A legislação, que já está em vigor, permite a disponibilização do Equipamentos de Proteção Individual (EPI) como recurso de tecnologia assistiva, adequados à redução de estímulos auditivos, contribuindo para a permanência, a participação e o desenvolvimento dos estudantes no ambiente escolar. O texto também autoriza o Poder Executivo paulista a firmar parcerias com instituições especializadas, organizações da sociedade civil e empresas privadas para viabilizar a aquisição e a distribuição dos equipamentos.

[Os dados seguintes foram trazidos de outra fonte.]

(** The [for search_selector in search_selectors] loop of the input branch:
    the first selector with a visible element is filled. *)
Fixpoint fill_first_search_box (selectors : list string) (value : pyval) : M string :=
  match selectors with
  | [] => ret ("Error: Could not find a search box to fill with value: " +:+ Py.str value)
  | search_selector :: rest =>
      let* history := get_trace in
      emit (EvWaitSelector search_selector) ;;
      if selector_visible w history search_selector then
        fill_input (VStr search_selector) value (VStr "css") ;;
        emit EvPressEnter ;;
        _take_screenshot "input_search" ;;
        ret ("Filled search box with value: " +:+ Py.str value)
      else fill_first_search_box rest value
  end.

(** [if "google.com" in current_url or "bing.com" in current_url or ...] *)
Definition on_search_engine (current_url : string) : bool :=
  Py.contains "google.com" current_url || Py.contains "bing.com" current_url
  || Py.contains "yahoo.com" current_url || Py.contains "duckduckgo.com" current_url.

(** [website and isinstance(website, dict) and 'url' in website] *)
Definition website_given (website : pyval) : option (gmap string pyval) :=
  match website with
  | VDict _ d => if Py.truthy website && Py.has_key d "url" then Some d else None
  | _ => None
  end.


(** The body of the [try] of [execute_action], after the screenshot. *)
Definition dispatch (action_type : string) (action : action) : M string :=
  if String.eqb action_type "navigate" then
    let url := Py.get_or action "url" (VStr "") in
    if Py.truthy url then
      check_container url ;;
      navigate url ;;
      _take_screenshot "navigate" ;;
      ret ("Navigated to: " +:+ Py.str url)
    else ret "Error: No URL provided for navigation"
  else if String.eqb action_type "click" then
    let selector := Py.get action "selector" in
    let text := Py.get action "text" in
    let selector_type := Py.get_or action "selector_type" (VStr "css") in
    if Py.truthy selector then
      click selector selector_type ;;
      _take_screenshot "click" ;;
      ret ("Clicked element with selector: " +:+ Py.str selector)
    else if Py.truthy text then
      click_element_by_text text ;;
      _take_screenshot "click_text" ;;
      ret ("Clicked element with text: " +:+ Py.str text)
    else ret "Error: No selector or text provided for click action"
  else if String.eqb action_type "input" then
    let selector := Py.get action "selector" in
    let value := Py.get_or action "value" (VStr "") in
    let selector_type := Py.get_or action "selector_type" (VStr "css") in
    if negb (Py.truthy selector) then fill_first_search_box search_selectors value
    else
      fill_input selector value selector_type ;;
      emit EvPressEnter ;;
      _take_screenshot "input_selector" ;;
      ret ("Filled input " +:+ Py.str selector +:+ " with value: " +:+ Py.str value)
  else if String.eqb action_type "scroll" then
    let direction := Py.get_or action "direction" (VStr "down") in
    let distance := Py.get_or action "distance" (VInt 500) in
    scroll direction distance ;;
    _take_screenshot "scroll" ;;
    ret ("Scrolled " +:+ Py.str direction +:+ " by " +:+ Py.str distance +:+ " pixels")
  else if String.eqb action_type "wait" then
    let duration := Py.get_or action "duration" (VInt 2) in
    sleep duration ;;
    ret ("Waited for " +:+ Py.str duration +:+ " seconds")
  else if String.eqb action_type "search" then
    let website := Py.get_or action "website" VNone in
    let* query := clean_query_of (Py.get_or action "query" (VStr "")) in
    match website_given website with
    | Some site =>
        let* url := subscript site "url" in
        navigate url ;;
        let* name := subscript site "name" in
        search query ;;
        _take_screenshot "search_website" ;;
        ret ("Searched for '" +:+ query +:+ "' on " +:+ Py.str name)
    | None =>
        let* current_url := current_page_url in
        if on_search_engine current_url then
          search query ;;
          _take_screenshot "search_current" ;;
          ret ("Searched for '" +:+ query +:+ "' on current page")
        else
          navigate (VStr "https://www.google.com") ;;
          search query ;;
          _take_screenshot "search_google" ;;
          ret ("Searched for '" +:+ query +:+ "' on Google")
    end
  else if String.eqb action_type "capture_state" then
    capture_page_state ;;
    ret "Captured current page state"
  else ret ("Error: Unknown action type: " +:+ action_type).

(** [action.get('action_type', '').lower()], which stands before the [try]. *)
Definition action_type_of (action : action) : M string :=
  match Py.get_or action "action_type" (VStr "") with
  | VStr kind => ret (Py.lower kind)
  | v => raise (AttributeError ("'" +:+ Py.type_name v +:+ "' object has no attribute 'lower'"))
  end.

Definition execute_action (action : action) : M string :=
  count_execution ;;
  let* ready := ensure_initialized in
  if negb ready then ret "Failed to initialize browser."
  else
    let* action_type := action_type_of action in
    try_except
      (_take_screenshot ("before_" +:+ action_type) ;;
       dispatch action_type action)
      (fun e => ret ("Error executing " +:+ action_type +:+ " action: " +:+ exn_str e)).

End Executor.

End Browser.

(** ** [get_ai_page_analysis] (utils.py) and
       [BrowserExecutor.analyze_page_for_next_action] *)

Module Oracle.

Import Browser.

(** The dictionary the three fallback places build; only the description
    differs. *)
Definition fallback_action (description : string) : action :=
  <["action_type" := VStr "scroll"]>
    (<["direction" := VStr "down"]>
      (<["distance" := VInt 500]>
        (<["description" := VStr description]> ∅))).

(** The conversion of the oracle's vocabulary into the executor's. *)
Definition convert (next_action : gmap string pyval) : action :=
  let converted_action : action :=
    <["action_type" := Py.get_or next_action "action_type" (VStr "scroll")]>
      (<["description" := Py.get_or next_action "description" (VStr "No description provided")]> ∅) in
  let kind := Py.get next_action "action_type" in
  if Py.eq_str kind "click" then
    let selector_strategy := Py.get_or next_action "selector_strategy" (VStr "text") in
    let selector_value := Py.get_or next_action "selector_value" (VStr "") in
    if Py.eq_str selector_strategy "id" then
      <["selector" := VStr ("#" +:+ Py.str selector_value)]> converted_action
    else if Py.eq_str selector_strategy "class" then
      <["selector" := VStr ("." +:+ Py.str selector_value)]> converted_action
    else if Py.eq_str selector_strategy "xpath" then
      <["selector_type" := VStr "xpath"]> (<["selector" := selector_value]> converted_action)
    else <["text" := selector_value]> converted_action
  else if Py.eq_str kind "input" then
    let selector_strategy := Py.get_or next_action "selector_strategy" (VStr "id") in
    let selector_value := Py.get_or next_action "selector_value" (VStr "") in
    let with_selector : action :=
      if Py.eq_str selector_strategy "id" then
        <["selector" := VStr ("#" +:+ Py.str selector_value)]> converted_action
      else if Py.eq_str selector_strategy "name" then
        <["selector" := VStr ("[name='" +:+ Py.str selector_value +:+ "']")]> converted_action
      else if Py.eq_str selector_strategy "placeholder" then
        <["selector" := VStr ("[placeholder='" +:+ Py.str selector_value +:+ "']")]> converted_action
      else <["selector" := VStr ("#" +:+ Py.str selector_value)]> converted_action in
    <["value" := Py.get_or next_action "input_value" (VStr "")]> with_selector
  else if Py.eq_str kind "scroll" then
    <["distance" := Py.get_or next_action "distance" (VInt 500)]>
      (<["direction" := Py.get_or next_action "direction" (VStr "down")]> converted_action)
  else if Py.eq_str kind "wait" then
    <["duration" := Py.get_or next_action "duration" (VInt 2)]> converted_action
  else if Py.eq_str kind "navigate" then
    <["url" := Py.get_or next_action "url" (VStr "")]> converted_action
  else converted_action.

(** [get_ai_page_analysis], as a function of what the oracle did.  A JSON
    value that is not an object has no [get]: the [AttributeError] is not a
    [JSONDecodeError] and reaches the outer handler. *)
Definition get_ai_page_analysis (reply : oracle_reply) : action :=
  match reply with
  | OracleRaises _ =>
      fallback_action "Scroll down to see more content (fallback action after exception)"
  | OracleUnparseable =>
      fallback_action "Scroll down to see more content (fallback action after JSON parse error)"
  | OracleJson (VDict _ next_action) => convert next_action
  | OracleJson _ =>
      fallback_action "Scroll down to see more content (fallback action after exception)"
  end.

Section Adapter.

Variable w : world.

Definition analyze_page_for_next_action (goal_description : string) : M (option action) :=
  let* ready := ensure_initialized w in
  if negb ready then ret None
  else
    try_except
      (let* page_state := capture_page_state w in
       match page_state with
       | None => ret None
       | Some _ =>
           let* history := get_trace in
           emit (EvOracle goal_description) ;;
           let next_action := get_ai_page_analysis (page_oracle w history goal_description) in
           if Py.truthy_dict next_action && Py.has_key next_action "action_type"
           then ret (Some next_action)
           else ret (Some (fallback_action "Scroll down to see more content (fallback action)"))
       end)
      (fun _ => ret (Some (fallback_action "Scroll down to see more content (fallback after error)"))).

End Adapter.

End Oracle.

(** ** [Agent._execute_browser_actions] (agent.py) *)

Module Agent.

Import Browser.
Export Heuristic.

Definition max_actions : nat := 20.

(** Why the [while] loop was left.  The source tells it on the console only;
    [OutOfFuel] is the model running out of recursion depth, which
    [adaptive_loop] below never does when started with [max_actions]. *)
Inductive stop_cause : Type :=
| StepLimit
| CaptureFailed
| NoSuggestion
| GoalReached
| OutOfFuel.

(** The local variables of the loop. *)
Record loop_state : Type := {
  results : list string;
  executed_actions : list action;
  action_count : nat
}.

Section Loop.

Variable w : world.

(** [_display_action_info]: console output only, but the navigate branch
    tests ["redfin.com" in url] on whatever the action holds. *)
Definition _display_action_info (step_number : nat) (action_type : pyval)
    (action : action) : M unit :=
  if Py.eq_str action_type "navigate"
  then check_container (Py.get_or action "url" (VStr ""))
  else ret tt.

(** [if not next_action: break]: neither [None] nor an empty dictionary is
    a suggestion. *)
Definition usable (next_action : option action) : option action :=
  match next_action with
  | Some a => if Py.truthy_dict a then Some a else None
  | None => None
  end.

(** The [while action_count < max_actions] loop.  [fuel] bounds the depth of
    the recursion. *)
Fixpoint adaptive_loop (fuel : nat) (goal_description : string) (st : loop_state)
    : M (stop_cause * loop_state) :=
  if negb (Nat.ltb (action_count st) max_actions) then ret (StepLimit, st)
  else
    match fuel with
    | O => ret (OutOfFuel, st)
    | S fuel' =>
        let* page_state := capture_page_state w in
        match page_state with
        | None =>
            emit (EvConsole "[bold red]Error capturing page state. Stopping execution.[/bold red]") ;;
            ret (CaptureFailed, st)
        | Some _ =>
            let* next_action := Oracle.analyze_page_for_next_action w goal_description in
            match usable next_action with
            | None =>
                emit (EvConsole "[bold yellow]No further actions suggested. Stopping execution.[/bold yellow]") ;;
                ret (NoSuggestion, st)
            | Some next_action =>
                if _check_goal_completion (executed_actions st) goal_description then
                  emit (EvConsole "[bold green]Goal appears to be completed. Stopping execution.[/bold green]") ;;
                  ret (GoalReached, st)
                else
                  let action_count' := action_count st + 1 in
                  let action_type := Py.get_or next_action "action_type" (VStr "") in
                  _display_action_info action_count' action_type next_action ;;
                  let* result := execute_action w next_action in
                  sleep (VInt 1) ;;
                  adaptive_loop fuel' goal_description
                    {| results := results st ++ [result];
                       executed_actions := executed_actions st ++ [next_action];
                       action_count := action_count' |}
            end
        end
    end.

(** [close]: a failure to close is printed, not raised. *)
Definition close : M unit :=
  let* ready := get_initialized in
  if ready then
    let* history := get_trace in
    emit EvClose ;;
    if close_ok w history then set_initialized false else ret tt
  else ret tt.

Definition real_estate_domains : list string :=
  ["redfin.com"; "zillow.com"; "apartments.com"; "trulia.com"].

O chefe da Secretaria de estado dos Direitos da Pessoa com Deficiência, Marcos da Costa, classificou a sanção da lei como um avanço na construção de uma educação pública verdadeiramente inclusiva. “Para estudantes com autismo, o excesso de estímulos sonoros pode comprometer o bem-estar e a aprendizagem. Ao autorizar o fornecimento de protetores auriculares, ampliamos as condições para que esses alunos participem plenamente da rotina escolar, com mais autonomia, conforto e dignidade.”

Vetos do governador ao projeto

O governador Tarcísio de Freitas (Republicanos) vetou parcialmente o projeto, excluindo dois dispositivos: o artigo 2º, que estabelecia regras operacionais, como a exigência de laudo médico e critérios de execução, foi vetado por invadir competência do Poder Executivo, responsável por definir a forma de implementação das políticas públicas. Já o artigo 5º, que tratava de dotações orçamentárias, foi vetado porque a execução da medida não implica a criação de novas despesas. O fornecimento dos protetores auriculares poderá ser realizado com recursos e normas já existentes, por meio do Programa Dinheiro Direto na Escola Paulista (PDDE Paulista), que contempla a aquisição de recursos de tecnologia assistiva para estudantes.

Presidente da Comissão dos Direitos da Pessoa com Deficiência da Assembleia Legislativa de São Paulo (Alesp), a deputada Andréa Werner (PSB), comentou a sanção da medida. “Os protetores auriculares não deixam de ser uma medida válida para reduzir a hipersensibilidade sonora, mas há toda uma série de adaptações no ambiente escolar que ainda precisam ser feitas pelo Estado para a inclusão ser, de fato, uma realidade.”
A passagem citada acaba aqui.